▶ Your task
In the records below, the line with "lp_TargetEndpoints : list" opens the range and the line with "Record LoadTestMetrics := mkLoadMetrics" closes it; print that range exactly and nothing else.

▶ Material supplied
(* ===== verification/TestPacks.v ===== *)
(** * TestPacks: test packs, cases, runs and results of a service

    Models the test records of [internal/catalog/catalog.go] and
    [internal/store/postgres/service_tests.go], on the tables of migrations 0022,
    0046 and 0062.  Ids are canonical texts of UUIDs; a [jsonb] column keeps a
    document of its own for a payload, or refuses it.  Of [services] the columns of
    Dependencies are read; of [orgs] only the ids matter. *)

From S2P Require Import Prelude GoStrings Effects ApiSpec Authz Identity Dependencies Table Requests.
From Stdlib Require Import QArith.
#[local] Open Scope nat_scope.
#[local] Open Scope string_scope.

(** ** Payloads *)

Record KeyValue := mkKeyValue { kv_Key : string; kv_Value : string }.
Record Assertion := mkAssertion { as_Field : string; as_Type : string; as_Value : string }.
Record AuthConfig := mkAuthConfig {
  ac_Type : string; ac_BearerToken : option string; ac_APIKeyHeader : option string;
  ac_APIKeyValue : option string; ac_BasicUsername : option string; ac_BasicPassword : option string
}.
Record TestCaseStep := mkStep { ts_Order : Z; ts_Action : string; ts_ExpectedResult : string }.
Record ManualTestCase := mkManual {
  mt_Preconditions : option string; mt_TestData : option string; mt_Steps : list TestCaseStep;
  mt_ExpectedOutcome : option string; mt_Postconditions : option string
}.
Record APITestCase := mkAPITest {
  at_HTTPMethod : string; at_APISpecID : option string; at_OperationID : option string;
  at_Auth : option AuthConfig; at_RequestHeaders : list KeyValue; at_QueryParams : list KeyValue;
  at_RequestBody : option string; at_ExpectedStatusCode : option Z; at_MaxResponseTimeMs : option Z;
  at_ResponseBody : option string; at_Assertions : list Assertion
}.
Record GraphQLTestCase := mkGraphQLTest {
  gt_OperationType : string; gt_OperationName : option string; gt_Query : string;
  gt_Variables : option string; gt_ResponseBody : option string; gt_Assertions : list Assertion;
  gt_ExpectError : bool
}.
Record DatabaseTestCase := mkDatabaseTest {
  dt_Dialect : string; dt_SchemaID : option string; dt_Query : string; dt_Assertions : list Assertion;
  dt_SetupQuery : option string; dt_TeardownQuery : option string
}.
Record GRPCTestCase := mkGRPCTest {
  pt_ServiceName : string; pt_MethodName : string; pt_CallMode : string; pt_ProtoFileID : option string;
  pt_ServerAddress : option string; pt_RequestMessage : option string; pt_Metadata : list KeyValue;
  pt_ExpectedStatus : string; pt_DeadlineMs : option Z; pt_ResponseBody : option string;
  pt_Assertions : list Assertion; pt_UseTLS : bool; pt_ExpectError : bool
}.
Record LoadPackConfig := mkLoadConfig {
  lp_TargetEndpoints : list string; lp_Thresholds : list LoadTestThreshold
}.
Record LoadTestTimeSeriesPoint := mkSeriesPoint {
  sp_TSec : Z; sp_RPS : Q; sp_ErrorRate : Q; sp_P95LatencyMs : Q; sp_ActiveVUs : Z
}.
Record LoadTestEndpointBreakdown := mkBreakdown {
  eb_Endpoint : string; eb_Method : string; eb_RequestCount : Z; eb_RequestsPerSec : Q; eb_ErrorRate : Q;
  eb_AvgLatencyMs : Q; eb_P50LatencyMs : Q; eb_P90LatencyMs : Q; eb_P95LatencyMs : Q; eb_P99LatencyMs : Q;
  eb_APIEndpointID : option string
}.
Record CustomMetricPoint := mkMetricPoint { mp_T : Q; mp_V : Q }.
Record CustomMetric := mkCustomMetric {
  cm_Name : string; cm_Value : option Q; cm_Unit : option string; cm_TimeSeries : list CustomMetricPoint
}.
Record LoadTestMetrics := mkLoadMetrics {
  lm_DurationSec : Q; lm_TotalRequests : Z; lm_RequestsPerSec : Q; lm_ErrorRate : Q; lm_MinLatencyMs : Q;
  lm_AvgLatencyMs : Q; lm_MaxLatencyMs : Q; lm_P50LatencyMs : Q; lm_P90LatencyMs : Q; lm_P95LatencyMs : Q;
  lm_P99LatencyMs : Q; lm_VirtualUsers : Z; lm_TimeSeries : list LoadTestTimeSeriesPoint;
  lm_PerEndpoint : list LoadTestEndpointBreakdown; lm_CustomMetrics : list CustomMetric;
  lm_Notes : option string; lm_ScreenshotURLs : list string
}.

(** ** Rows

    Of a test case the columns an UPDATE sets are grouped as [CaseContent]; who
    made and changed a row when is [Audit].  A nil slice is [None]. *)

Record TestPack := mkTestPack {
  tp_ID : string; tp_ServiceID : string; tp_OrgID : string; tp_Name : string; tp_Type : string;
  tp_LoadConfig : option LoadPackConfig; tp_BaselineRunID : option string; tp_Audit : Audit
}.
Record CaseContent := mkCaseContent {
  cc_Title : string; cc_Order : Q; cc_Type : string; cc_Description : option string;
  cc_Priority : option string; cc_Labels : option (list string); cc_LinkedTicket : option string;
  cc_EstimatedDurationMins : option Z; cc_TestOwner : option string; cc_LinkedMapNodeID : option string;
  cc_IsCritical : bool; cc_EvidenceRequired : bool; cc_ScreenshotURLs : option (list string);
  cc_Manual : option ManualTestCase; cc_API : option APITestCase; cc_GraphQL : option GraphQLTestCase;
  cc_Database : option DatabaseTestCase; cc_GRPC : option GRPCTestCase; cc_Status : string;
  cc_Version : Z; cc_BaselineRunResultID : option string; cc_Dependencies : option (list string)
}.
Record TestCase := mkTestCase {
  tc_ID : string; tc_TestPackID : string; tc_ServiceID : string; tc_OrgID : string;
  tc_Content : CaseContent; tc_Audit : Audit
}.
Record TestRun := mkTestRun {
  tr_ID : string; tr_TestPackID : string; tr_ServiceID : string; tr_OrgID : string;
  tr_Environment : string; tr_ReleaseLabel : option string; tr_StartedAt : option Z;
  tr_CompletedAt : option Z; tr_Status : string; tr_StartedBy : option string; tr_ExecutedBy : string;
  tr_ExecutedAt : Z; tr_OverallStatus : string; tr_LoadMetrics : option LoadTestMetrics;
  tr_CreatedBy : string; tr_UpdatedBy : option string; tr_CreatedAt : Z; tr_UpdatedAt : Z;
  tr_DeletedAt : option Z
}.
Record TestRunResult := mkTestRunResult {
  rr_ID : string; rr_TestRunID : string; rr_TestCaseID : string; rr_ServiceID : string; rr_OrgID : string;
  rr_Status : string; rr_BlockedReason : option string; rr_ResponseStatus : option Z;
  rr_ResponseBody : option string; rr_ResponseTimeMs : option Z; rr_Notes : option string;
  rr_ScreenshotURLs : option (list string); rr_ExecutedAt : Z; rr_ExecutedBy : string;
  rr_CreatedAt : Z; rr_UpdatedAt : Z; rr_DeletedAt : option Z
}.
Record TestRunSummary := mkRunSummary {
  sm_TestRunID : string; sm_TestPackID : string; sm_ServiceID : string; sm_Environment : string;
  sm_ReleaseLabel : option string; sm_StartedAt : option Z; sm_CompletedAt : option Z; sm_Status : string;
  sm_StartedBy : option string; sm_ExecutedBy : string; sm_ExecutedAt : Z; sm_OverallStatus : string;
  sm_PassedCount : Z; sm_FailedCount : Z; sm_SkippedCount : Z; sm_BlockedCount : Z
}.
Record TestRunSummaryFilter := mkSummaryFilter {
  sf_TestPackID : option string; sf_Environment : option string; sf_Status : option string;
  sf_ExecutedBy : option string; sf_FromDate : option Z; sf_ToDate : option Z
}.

▶ Answer section
  lp_TargetEndpoints : list string; lp_Thresholds : list LoadTestThreshold
}.
Record LoadTestTimeSeriesPoint := mkSeriesPoint {
  sp_TSec : Z; sp_RPS : Q; sp_ErrorRate : Q; sp_P95LatencyMs : Q; sp_ActiveVUs : Z
}.
Record LoadTestEndpointBreakdown := mkBreakdown {
  eb_Endpoint : string; eb_Method : string; eb_RequestCount : Z; eb_RequestsPerSec : Q; eb_ErrorRate : Q;
  eb_AvgLatencyMs : Q; eb_P50LatencyMs : Q; eb_P90LatencyMs : Q; eb_P95LatencyMs : Q; eb_P99LatencyMs : Q;
  eb_APIEndpointID : option string
}.
Record CustomMetricPoint := mkMetricPoint { mp_T : Q; mp_V : Q }.
Record CustomMetric := mkCustomMetric {
  cm_Name : string; cm_Value : option Q; cm_Unit : option string; cm_TimeSeries : list CustomMetricPoint
}.
Record LoadTestMetrics := mkLoadMetrics {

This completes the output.